I mean, this takes time to reveal, don’t get me wrong. We rarely jump into relationships with our freak flags flying or even prepared to admit how much we actually despise their beloved cricket or yoga or whatever.
But, from my experience (and a quick whip around the Spaceship office), when you tick over from glamorous flirt to lovable, powerful companion, we realise our bud likes us, not despite our flaws, but really because of them.
And now for something completely different.
It’s really easy to lie to your bud about your finances.
I’m not sure how our society became like this, but talking openly about our money seems really crass and awkward. We quietly applaud our friends when they get pay rises, we pay for dinners we can’t afford and we very, very rarely admit to struggling with debt.
It’s often perceived as a deep weakness or even a reflection of our intelligence if we haven’t managed to get our houses completely in order. Despite there not being a clear focus on financial education in schools. (Which is something we bang on a lot about around here.)
So when it spills over into our real lives, it’s not hard to see why you might drift towards keeping quiet about your $15,000 credit card debt or how much you might spend shopping online, especially when you’re positioning yourself as a mega-foxy-cool person.
Having said that, at Spaceship we believe having your own money is a seriously empowering tool and how you put together your life is really your business.
And we really, truly believe you can manage your own stuff and steer your own ship.
But we also believe one component to achieving financial freedom and true wealth, involves a level of transparency and honesty. We believe that is just as empowering a tool as independence.
And given we’re all relationship experts over here at Spaceship, we reckon that’s an important component to love!
Financial infidelity manifests in many different ways. Sometimes you go into a relationship with a financial secret (like uncomfortable debt) and it becomes harder to reveal as time goes on.
You might balloon several credit cards over time and are too ashamed to admit it.
You might have hidden investments or may be trying to outperform your partner.
You might be helping out a friend or family member your partner mightn’t approve of.

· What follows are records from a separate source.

(** X10: In a run of the single-node simulator from the constructor, with
    [volume * rho * cp] not zero, the two arrays agree wherever no bound
    applied: at every hour the reported temperature is [T_max] or [T_min], or
    the reported stored energy is the energy at the reported temperature. The
    stored energy itself is never bounded. *)
Theorem single_node_energy_matches_temperature (p : Params.t)
    (Q_in Q_out : list R) (s : ThermalStorage) (t : nat) :
  run_single_node p Q_in Q_out = Ok (Return tt s) ->
  volume s * rho s * cp s <> 0 ->
  (t < Params.hours p)%nat ->
  nth t (T_sto s) NaN = Fin (T_max s)
  \/ nth t (T_sto s) NaN = Fin (T_min s)
  \/ nth t (Q_sto s) NaN = energy_at s (nth t (T_sto s) NaN).
Proof.
  unfold run_single_node. intros Hrun Hc Ht.
  destruct (__init__ p) as [s0 | e] eqn:Hinit; [| discriminate].
  injection Hrun as Hrun.
  destruct (init_arrays _ _ Hinit) as (Hs & _ & Hhp & _ & HT0 & _).
  destruct (simulate_trace Q_in Q_out s0 s Hs Hrun) as (Ha & _ & Hok).
  destruct (attributes_fields _ _ Ha)
    as (_ & _ & Hrho & Hcp & _ & _ & _ & _ & _ & Hmax & Hmin & _ & _ & _ & Hv).
  rewrite (energy_at_attributes s s0) by assumption.
  rewrite Hmax, Hmin. rewrite Hv, Hrho, Hcp in Hc.
  specialize (Hok t ltac:(lia)).
  destruct t as [| t']; simpl in Hok.
  - destruct Hok as (loss & _ & _ & HQ & HT).
    rewrite HT, HQ.
    destruct (clamp_cases s0 (nth 0 (T_sto s0) NaN)) as [-> | [-> | ->]];
      auto.
  - destruct Hok as (loss & q_in & q_out & _ & _ & _ & _ & _ & HT).
    rewrite HT.
    destruct (clamp_cases s0 (temperature_at s0 (nth (S t') (Q_sto s) NaN)))
      as [-> | [-> | ->]]; auto.
    right. right. now rewrite energy_of_temperature.
Qed.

And the reverse is true. These are some of the symptoms if you’re trying to spot financial infidelity in your partner:
● Illogical spending patterns or consistent withdrawal of small amounts;
● Excessive shopping or odd new purchases that might be otherwise unaffordable;
● High brokerage statements (frequent trading rarely results in profits);
● Moodiness, particularly in those who are gambling;
● Sudden changes in compensation; and
● Newly opened accounts.
Clearing the air is the first step to bringing any financial infidelity back under control. It takes courage, openness and honesty to do that, and more than a little trust in your partner. But after that, building a plan to sort your situation out will be a team effort.
And from then on, meet regularly to have open, frank conversations about how you both are going.
Remember, they love your freaky flag in a whole host of other ways! Be brave and let them know you’re struggling!
And if you suspect your partner might be struggling, let them know you want to hoist their freaky flag higher and support them!